(** C12: The candles of a series. The rows are in the order of time (times that
    are equal too), their times whole seconds (there is no column
    Nanoseconds), the zone has one offset, the columns are of numeric kinds and
    of one length, and the windows are of days, hours, minutes or seconds. The
    result has one row for every window with a row, whose epoch is the start
    of the window: the open is the first of the window's rows; the high is one
    of them that no other is above (of floats: if none is NaN), and the low one
    that no other is below; the close is the last; and the volume, if the
    series has one, is their sum: for integers the mathematical sum at the
    width of the column, for floats the running sum. The volumes of a window
    have to be such that the sum can be formed ([sum_fits]): of signed
    integers, which may not be negative ([sum_negative_panics]), the sum is at
    most the limit of the code; for float64, every step passes its test. *)
Theorem aggregate_windows (off : Z) (cs : ColumnSeries) (tbk : TimeBucketKey) (item : string) (cd : CandleDuration)
    (ep : list Z) (open high low close : column) (volume : option column) :
  GetItemInCategory "Timeframe" tbk = Ret item -> CandleDurationFromString item = Some cd ->
  cd_suffix cd ∈ ["D"; "H"; "Min"; "Sec"]%string ->
  GetColumn "Epoch" cs = Some (int64_column ep) -> GetColumn "Nanoseconds" cs = None ->
  Forall (inS 64) ep -> StronglySorted Z.le ep -> ep <> [] ->
  GetColumn "Open" cs = Some open -> GetColumn "High" cs = Some high ->
  GetColumn "Low" cs = Some low -> GetColumn "Close" cs = Some close ->
  GetColumn "Volume" cs = volume -> Exists_col "Volume" cs = bool_decide (is_Some volume) ->
  Forall (fun c => col_kind c ∈ numeric_kinds /\ col_len c = length ep) ([open; high; low; close] ++ option_list volume) ->
  let ks := map (fun e => window_of cd (time_Unix e 0 (FixedZone off))) ep in
  (forall c k, volume = Some c -> k ∈ ks -> sum_fits (col_kind c) (of_key ks (col_elems c) k)) ->
  exists out, aggregate (FixedZone off) cs tbk = Ret out /\
    GetColumn "Epoch" out = Some (int64_column (map (fun k => k / nsPerSec) (distinct ks))) /\
    candle_column ks out "Open" open (fun rows v => head rows = Some v) /\
    candle_column ks out "High" high (is_highest (col_kind high)) /\
    candle_column ks out "Low" low (is_lowest (col_kind low)) /\
    candle_column ks out "Close" close (fun rows v => last rows = Some v) /\
    (forall c, volume = Some c -> candle_column ks out "Volume" c (is_sum (col_kind c))).
Proof.
  intros Hitem Hcd Hsuf He Hn Hep Hsorted Hne Ho Hh Hl Hc Hv Hexists Hall ks Hsum.
  apply Forall_app in Hall as [Hall Hvol].
  destruct (aggregate_runs off cs tbk item cd ep) as (out & Hout & Hepoch & Hcols); try done.
  - unfold candle_params. rewrite Hexists. apply Forall_app. split.
    + repeat (apply Forall_cons in Hall as [? Hall]; constructor; [eexists; split; [eassumption|done]|]). constructor.
    + destruct volume as [c|]; [|constructor]. apply Forall_cons in Hvol as [Hvol _]. cbn. constructor; [exists c; by split|constructor].
  - intros c k Hc' Hk. destruct volume as [c'|]; [|congruence]. apply Forall_cons in Hvol as [[Hkind _] _].
    assert (c' = c) as -> by congruence.
    destruct (values_sum_fits (col_kind c) (of_key ks (col_elems c) k)) as (v & Hs & _); [done|by apply Hsum|by exists v].
  - exists out. split; [done|]. split; [done|]. unfold candle_params in Hcols. rewrite Hexists in Hcols.
    apply Forall_app in Hcols as [Hcols Hvcol].
    apply Forall_cons in Hcols as [Copen Hcols]. apply Forall_cons in Hcols as [Chigh Hcols].
    apply Forall_cons in Hcols as [Clow Hcols]. apply Forall_cons in Hcols as [Cclose _].
    split_and!.
    + apply (candle_column_of ks out cs (mkAccumParam "Open" "first" "Open") _ _ Ho Copen). intros fn k v [= <-] _ H.
      destruct (of_key ks (col_elems open) k); [done|]. by injection H as ->.
    + apply (candle_column_of ks out cs (mkAccumParam "High" "max" "High") _ _ Hh Chigh). intros fn k v [= <-] _. apply values_max_highest.
    + apply (candle_column_of ks out cs (mkAccumParam "Low" "min" "Low") _ _ Hl Clow). intros fn k v [= <-] _. apply values_min_lowest.
    + apply (candle_column_of ks out cs (mkAccumParam "Close" "last" "Close") _ _ Hc Cclose). intros fn k v [= <-] _ H. cbn in H. unfold values_last in H.
      destruct (last _); [congruence|done].
    + intros c ->. apply Forall_cons in Hvcol as [Hvcol _]. apply Forall_cons in Hvol as [[Hkind _] _].
      apply (candle_column_of ks out cs (mkAccumParam "Volume" "sum" "Volume") _ _ Hv Hvcol). intros fn k v [= <-] Hk H.
      destruct (values_sum_fits (col_kind c) (of_key ks (col_elems c) k) Hkind (Hsum c k eq_refl Hk)) as (v' & Hs & Hsum').
      change (values_sum (col_kind c) (of_key ks (col_elems c) k) = Ret v) in H. rewrite Hs in H. by injection H as <-.
Qed.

EXERCISE DESCRIPTION – Each line that mentions the string "Hvcol" must be copied from the listing.

RESPONSE TO THE TASK –
    apply Forall_app in Hcols as [Hcols Hvcol].
    + intros c ->. apply Forall_cons in Hvcol as [Hvcol _]. apply Forall_cons in Hvol as [[Hkind _] _].
      apply (candle_column_of ks out cs (mkAccumParam "Volume" "sum" "Volume") _ _ Hv Hvcol). intros fn k v [= <-] Hk H.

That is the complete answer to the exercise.